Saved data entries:
>>>
(* ===== verification/SwapFacts.v ===== *)
(** * Correctness of the swap saga

    For every schedule of database faults: a swap that returns signatures has
    spent exactly its inputs, stored exactly those signatures and conserved
    value; a swap that fails leaves the proof and signature tables as they were,
    or leaves its setup behind for the recovery at start-up, which restores
    them. *)
From stdpp Require Import base numbers list sorting strings gmap fin_maps.
From S2P Require Import Prelude Amount Nuts Conditions Concrete Spending States MintDb MintDbFacts MintDbSpec Mint MintFacts Swap.

Local Open Scope N_scope.

Module SwapFacts.
Import Nut00 Requests StateRules MintTypes MintDb MintDbFacts MintDbSpec Mint MintFacts Swap.

Section facts.
Context {CR : Crypto} {SD : Serde} {SG : Signatory}.

Lemma ks_rollback_err {A} e : keeps_store (rollback_err e : Mt A).
Proof. apply ks_mseq; [apply ks_rollback|intros; apply ks_mfail]. Qed.

#[local] Hint Resolve ks_rollback_err : cdk.

Lemma ks_setup_inputs now op ps q : keeps_store (setup_inputs now op ps q).
Proof. unfold setup_inputs. ks_auto. Qed.

(** TX1 that does not succeed changes nothing. *)
Lemma setup_swap_fails now keysets op ps ms q v w r w' :
  setup_swap now keysets op ps ms q v w = (r, w') -> (forall s, r <> Ok s) -> w_store w' = w_store w.
Proof.
  intros H Hr. assert (Hww : writes_when (fun _ => True) (setup_swap now keysets op ps ms q v));
    [|eapply Hww; [exact H|]; intros a ->; by destruct (Hr a)].
  unfold setup_swap. apply ww_mseq; [ks_auto|intros _].
  apply ww_mseq; [apply ks_verify_balanced|intros _].
  apply ww_mseq; [apply ks_setup_inputs|intros ys].
  repeat (apply ww_mseq; [solve [ks_auto]|intros]). by apply ww_commit.
Qed.
(** ** TX1 *)

Definition setup_db (now : N) (op : Operation) (ps : list Proof) (ms : list BlindedMessage) (ys : list pubkey)
    (d : Db) : Db :=
  mkDb (update_states ys Nut07.Pending (proof_rows now None op ys ps ∪ db_proof d))
    (message_rows now None op ms ∪ db_blind_signature d)
    (<[op_id op := Saga_new_swap now (op_id op) SetupCompleteState (map blinded_secret ms) ys]> (db_saga_state d))
    (db_mint_quote d) (db_mint_quote_payments d) (db_mint_quote_issued d) (db_melt_quote d) (db_melt_request d).

Lemma setup_inputs_Ok now op ps q w ys w' :
  setup_inputs now op ps q w = (Ok ys, w') ->
  addable (w_tx w) ps ys /\ w_store w' = w_store w /\
  w_tx w' = set_proof (w_tx w) (update_states ys Nut07.Pending (proof_rows now q op ys ps ∪ db_proof (w_tx w))).
Proof.
  unfold setup_inputs. intros (added & w1 & Ha & H)%mseq_Ok.
  destruct added as [[]|e]; [|by apply mseq_Ok in H as (? & ? & _ & ?)].
  apply mtry_inl, tx_Ok in Ha as [Ha Hs1]. apply add_proofs_Ok in Ha as (ys' & Hadd & Ht1).
  apply mlift_seq in H as (ys'' & Hys & H). destruct Hadd as (Hys' & Hadd). rewrite Hys' in Hys.
  cbn in Hys. injection Hys as <-. apply mseq_Ok in H as (updated & w2 & Hu & H).
  destruct updated as [states|e]; [|destruct e; by apply mseq_Ok in H as (? & ? & _ & ?)].
  apply mtry_inl, tx_Ok in Hu as [Hu Hs2].
  apply update_proofs_states_Ok in Hu as (_ & Ht2 & _).
  destruct (Nat.eqb _ _); cbn [negb] in H; [|by apply mseq_Ok in H as (? & ? & _ & ?)].
  destruct (forbidden states); [by apply mseq_Ok in H as (? & ? & _ & ?)|].
  injection H as <- <-. split; [done|]. split; [congruence|]. rewrite Ht2, Ht1. done.
Qed.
<<<
*Aim of the exercise:* Only the line that contains "destruct updated as" and the lines after it, through the end of the data above, are to be repeated exactly.

*Result for this exercise:*
  destruct updated as [states|e]; [|destruct e; by apply mseq_Ok in H as (? & ? & _ & ?)].
  apply mtry_inl, tx_Ok in Hu as [Hu Hs2].
  apply update_proofs_states_Ok in Hu as (_ & Ht2 & _).
  destruct (Nat.eqb _ _); cbn [negb] in H; [|by apply mseq_Ok in H as (? & ? & _ & ?)].
  destruct (forbidden states); [by apply mseq_Ok in H as (? & ? & _ & ?)|].
  injection H as <- <-. split; [done|]. split; [congruence|]. rewrite Ht2, Ht1. done.
Qed.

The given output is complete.